• Exercise description:
Look through the records, and wherever the string "Hrun" turns up, copy out that line.

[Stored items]
☆ ☆ ☆ ☆ ☆ ☆ ☆
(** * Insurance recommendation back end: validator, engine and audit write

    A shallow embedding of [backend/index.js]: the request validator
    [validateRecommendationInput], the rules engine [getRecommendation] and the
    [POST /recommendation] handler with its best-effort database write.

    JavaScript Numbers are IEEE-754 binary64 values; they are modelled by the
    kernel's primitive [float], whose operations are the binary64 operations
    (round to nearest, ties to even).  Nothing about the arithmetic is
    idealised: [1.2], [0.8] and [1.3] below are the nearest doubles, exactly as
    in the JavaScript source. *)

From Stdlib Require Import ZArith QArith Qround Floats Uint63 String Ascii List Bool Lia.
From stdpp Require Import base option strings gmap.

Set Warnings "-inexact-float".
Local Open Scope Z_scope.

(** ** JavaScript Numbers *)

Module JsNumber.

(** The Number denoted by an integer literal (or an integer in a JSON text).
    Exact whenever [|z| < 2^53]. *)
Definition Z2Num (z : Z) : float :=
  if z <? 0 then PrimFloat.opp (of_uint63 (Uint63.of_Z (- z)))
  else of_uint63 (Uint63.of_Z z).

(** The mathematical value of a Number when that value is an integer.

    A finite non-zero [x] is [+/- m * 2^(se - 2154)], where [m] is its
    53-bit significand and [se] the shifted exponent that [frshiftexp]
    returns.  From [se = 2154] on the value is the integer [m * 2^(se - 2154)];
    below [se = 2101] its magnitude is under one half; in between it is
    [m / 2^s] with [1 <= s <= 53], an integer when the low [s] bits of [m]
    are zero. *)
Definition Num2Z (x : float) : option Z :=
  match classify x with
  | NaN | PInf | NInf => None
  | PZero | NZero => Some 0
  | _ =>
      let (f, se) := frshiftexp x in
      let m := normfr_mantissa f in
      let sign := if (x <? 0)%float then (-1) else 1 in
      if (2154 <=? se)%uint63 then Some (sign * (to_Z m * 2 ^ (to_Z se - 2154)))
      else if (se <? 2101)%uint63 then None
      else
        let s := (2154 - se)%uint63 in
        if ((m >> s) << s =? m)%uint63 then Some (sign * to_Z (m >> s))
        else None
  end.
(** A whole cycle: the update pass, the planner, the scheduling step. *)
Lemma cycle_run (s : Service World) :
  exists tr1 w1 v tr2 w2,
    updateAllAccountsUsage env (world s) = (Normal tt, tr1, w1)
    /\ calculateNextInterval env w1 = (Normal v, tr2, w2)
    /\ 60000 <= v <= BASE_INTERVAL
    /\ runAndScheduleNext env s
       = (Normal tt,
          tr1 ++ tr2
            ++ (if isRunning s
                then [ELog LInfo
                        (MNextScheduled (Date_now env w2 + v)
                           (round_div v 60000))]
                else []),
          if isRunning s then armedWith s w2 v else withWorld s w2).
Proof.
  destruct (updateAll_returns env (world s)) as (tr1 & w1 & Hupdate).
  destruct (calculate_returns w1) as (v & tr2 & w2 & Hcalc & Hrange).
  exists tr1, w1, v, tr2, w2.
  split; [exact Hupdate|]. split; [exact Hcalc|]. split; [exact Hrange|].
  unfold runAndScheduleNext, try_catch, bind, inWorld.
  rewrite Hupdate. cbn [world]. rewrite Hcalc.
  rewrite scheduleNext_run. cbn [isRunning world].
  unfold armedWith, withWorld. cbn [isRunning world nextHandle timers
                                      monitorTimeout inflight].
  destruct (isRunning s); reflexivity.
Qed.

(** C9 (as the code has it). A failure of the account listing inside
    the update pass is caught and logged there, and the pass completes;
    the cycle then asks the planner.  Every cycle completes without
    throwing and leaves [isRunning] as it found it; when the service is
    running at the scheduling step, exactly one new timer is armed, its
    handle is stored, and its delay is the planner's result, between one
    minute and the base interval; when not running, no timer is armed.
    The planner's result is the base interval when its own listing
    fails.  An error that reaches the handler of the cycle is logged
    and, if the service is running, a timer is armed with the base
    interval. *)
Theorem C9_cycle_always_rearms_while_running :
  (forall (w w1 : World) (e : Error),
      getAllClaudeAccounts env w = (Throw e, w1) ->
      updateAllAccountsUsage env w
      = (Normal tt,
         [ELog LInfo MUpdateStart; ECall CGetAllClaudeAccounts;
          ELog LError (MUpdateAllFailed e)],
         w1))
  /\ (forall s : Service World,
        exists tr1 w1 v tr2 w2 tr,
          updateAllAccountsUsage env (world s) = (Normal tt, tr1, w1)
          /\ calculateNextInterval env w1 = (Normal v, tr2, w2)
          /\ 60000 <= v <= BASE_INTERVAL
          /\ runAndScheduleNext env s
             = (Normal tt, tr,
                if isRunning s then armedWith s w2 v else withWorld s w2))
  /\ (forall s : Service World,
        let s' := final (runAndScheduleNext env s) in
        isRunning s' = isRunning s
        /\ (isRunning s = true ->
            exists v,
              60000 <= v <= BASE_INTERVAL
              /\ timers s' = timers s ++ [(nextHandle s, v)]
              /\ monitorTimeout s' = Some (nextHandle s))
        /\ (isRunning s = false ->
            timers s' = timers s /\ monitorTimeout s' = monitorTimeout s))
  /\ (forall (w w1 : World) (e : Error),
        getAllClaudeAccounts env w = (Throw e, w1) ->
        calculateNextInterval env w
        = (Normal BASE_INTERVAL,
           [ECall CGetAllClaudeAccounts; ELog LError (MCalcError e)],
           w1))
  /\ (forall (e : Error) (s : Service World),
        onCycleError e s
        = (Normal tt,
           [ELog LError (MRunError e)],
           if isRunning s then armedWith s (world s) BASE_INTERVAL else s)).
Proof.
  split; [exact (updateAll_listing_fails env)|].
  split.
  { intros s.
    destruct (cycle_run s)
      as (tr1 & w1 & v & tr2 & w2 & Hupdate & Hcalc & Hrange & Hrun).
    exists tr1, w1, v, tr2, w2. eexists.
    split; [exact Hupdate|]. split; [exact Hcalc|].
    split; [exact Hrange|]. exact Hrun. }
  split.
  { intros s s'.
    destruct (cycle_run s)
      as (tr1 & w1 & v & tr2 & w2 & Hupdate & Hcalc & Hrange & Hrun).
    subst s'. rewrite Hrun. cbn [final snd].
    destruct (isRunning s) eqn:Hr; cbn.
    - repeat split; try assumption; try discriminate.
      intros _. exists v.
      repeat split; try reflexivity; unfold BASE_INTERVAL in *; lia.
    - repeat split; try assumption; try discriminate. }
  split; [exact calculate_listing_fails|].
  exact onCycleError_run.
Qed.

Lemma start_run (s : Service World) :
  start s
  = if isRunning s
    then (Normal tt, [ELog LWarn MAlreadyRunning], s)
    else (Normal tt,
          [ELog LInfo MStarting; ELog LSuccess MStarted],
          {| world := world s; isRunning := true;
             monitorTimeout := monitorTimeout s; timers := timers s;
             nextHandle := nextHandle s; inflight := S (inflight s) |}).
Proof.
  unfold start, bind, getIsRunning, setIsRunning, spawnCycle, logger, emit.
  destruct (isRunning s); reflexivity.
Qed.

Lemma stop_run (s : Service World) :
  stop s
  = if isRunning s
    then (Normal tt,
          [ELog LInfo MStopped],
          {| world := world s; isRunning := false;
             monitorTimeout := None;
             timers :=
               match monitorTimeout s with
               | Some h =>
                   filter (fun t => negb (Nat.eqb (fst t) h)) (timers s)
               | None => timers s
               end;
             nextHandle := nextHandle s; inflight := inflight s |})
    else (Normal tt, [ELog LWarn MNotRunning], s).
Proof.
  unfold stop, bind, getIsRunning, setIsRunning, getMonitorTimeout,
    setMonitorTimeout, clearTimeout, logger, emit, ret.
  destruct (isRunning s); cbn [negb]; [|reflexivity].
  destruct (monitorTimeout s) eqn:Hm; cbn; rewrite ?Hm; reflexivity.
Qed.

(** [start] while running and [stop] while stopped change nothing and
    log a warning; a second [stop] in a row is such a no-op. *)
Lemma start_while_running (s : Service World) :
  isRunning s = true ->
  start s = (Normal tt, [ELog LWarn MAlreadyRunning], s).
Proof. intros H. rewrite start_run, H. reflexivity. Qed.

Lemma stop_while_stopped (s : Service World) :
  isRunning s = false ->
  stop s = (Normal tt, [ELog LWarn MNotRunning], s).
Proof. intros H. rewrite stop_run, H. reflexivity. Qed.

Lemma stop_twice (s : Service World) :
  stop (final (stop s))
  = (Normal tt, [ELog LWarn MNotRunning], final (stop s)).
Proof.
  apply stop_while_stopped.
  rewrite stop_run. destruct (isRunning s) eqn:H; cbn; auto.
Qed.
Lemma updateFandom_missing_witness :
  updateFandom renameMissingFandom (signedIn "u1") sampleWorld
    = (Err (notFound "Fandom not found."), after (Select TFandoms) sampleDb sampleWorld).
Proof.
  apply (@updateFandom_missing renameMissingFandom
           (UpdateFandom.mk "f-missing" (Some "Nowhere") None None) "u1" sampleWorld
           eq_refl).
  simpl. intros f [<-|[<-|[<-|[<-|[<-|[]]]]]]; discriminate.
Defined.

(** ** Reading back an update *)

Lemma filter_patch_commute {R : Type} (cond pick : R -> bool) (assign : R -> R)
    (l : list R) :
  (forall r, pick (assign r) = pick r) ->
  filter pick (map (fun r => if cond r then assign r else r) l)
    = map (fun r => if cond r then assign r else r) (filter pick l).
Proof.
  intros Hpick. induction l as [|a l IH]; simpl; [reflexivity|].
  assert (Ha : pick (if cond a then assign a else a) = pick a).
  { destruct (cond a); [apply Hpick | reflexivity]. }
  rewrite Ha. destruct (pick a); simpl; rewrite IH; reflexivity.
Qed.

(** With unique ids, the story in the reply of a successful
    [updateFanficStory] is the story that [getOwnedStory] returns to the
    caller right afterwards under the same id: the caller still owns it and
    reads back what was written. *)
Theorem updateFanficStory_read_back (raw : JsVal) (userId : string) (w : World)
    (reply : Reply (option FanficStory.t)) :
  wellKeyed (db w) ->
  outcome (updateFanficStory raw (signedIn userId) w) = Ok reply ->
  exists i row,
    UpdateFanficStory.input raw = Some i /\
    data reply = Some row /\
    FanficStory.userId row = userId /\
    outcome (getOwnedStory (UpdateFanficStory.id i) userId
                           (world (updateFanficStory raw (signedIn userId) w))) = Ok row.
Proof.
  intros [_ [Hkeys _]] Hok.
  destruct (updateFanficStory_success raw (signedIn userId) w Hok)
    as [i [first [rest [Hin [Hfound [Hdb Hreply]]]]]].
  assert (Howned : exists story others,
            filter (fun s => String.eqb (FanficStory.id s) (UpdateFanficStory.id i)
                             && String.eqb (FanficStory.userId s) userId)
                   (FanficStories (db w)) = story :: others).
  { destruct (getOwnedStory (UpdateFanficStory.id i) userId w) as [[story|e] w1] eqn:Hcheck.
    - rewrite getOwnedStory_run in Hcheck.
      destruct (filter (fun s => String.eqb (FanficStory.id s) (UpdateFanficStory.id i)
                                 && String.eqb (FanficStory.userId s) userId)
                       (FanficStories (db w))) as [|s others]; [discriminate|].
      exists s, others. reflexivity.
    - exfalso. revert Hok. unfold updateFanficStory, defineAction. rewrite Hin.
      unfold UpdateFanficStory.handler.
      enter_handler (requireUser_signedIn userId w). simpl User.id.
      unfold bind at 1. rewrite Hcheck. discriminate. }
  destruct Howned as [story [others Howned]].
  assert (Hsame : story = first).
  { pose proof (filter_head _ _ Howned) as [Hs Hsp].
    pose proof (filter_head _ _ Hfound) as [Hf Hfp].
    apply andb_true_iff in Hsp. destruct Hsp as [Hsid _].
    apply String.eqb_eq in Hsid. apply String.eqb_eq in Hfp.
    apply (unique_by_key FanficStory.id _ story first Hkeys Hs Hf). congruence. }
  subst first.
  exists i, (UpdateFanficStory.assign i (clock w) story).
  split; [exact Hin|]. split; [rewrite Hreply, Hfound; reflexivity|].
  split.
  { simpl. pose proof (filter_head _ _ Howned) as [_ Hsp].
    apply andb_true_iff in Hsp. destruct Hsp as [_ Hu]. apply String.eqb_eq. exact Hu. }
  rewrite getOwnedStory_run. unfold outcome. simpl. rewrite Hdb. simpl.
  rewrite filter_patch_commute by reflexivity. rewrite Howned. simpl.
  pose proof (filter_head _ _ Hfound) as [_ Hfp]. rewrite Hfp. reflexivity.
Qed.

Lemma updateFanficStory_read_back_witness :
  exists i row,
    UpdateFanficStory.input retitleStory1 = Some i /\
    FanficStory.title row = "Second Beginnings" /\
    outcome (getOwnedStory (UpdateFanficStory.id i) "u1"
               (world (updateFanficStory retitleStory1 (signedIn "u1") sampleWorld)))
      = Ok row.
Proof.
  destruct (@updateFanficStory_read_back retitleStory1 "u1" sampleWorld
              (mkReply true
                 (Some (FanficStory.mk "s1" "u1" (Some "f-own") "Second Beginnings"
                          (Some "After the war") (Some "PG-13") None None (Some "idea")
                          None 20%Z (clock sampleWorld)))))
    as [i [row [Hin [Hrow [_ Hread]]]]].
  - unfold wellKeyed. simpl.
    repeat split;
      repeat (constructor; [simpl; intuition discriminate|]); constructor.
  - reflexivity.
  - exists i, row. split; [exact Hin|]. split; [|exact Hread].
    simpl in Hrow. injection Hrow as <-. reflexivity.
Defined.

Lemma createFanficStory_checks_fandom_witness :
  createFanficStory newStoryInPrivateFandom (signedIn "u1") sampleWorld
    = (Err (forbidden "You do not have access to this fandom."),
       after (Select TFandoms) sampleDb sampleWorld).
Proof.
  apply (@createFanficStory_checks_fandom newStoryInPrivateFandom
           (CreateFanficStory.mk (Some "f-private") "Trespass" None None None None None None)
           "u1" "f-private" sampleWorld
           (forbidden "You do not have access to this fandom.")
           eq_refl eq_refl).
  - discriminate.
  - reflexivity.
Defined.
☆ ☆ ☆ ☆ ☆ ☆ ☆
• Solution for this task:
      as (tr1 & w1 & v & tr2 & w2 & Hupdate & Hcalc & Hrange & Hrun).
    split; [exact Hrange|]. exact Hrun. }
      as (tr1 & w1 & v & tr2 & w2 & Hupdate & Hcalc & Hrange & Hrun).
    subst s'. rewrite Hrun. cbn [final snd].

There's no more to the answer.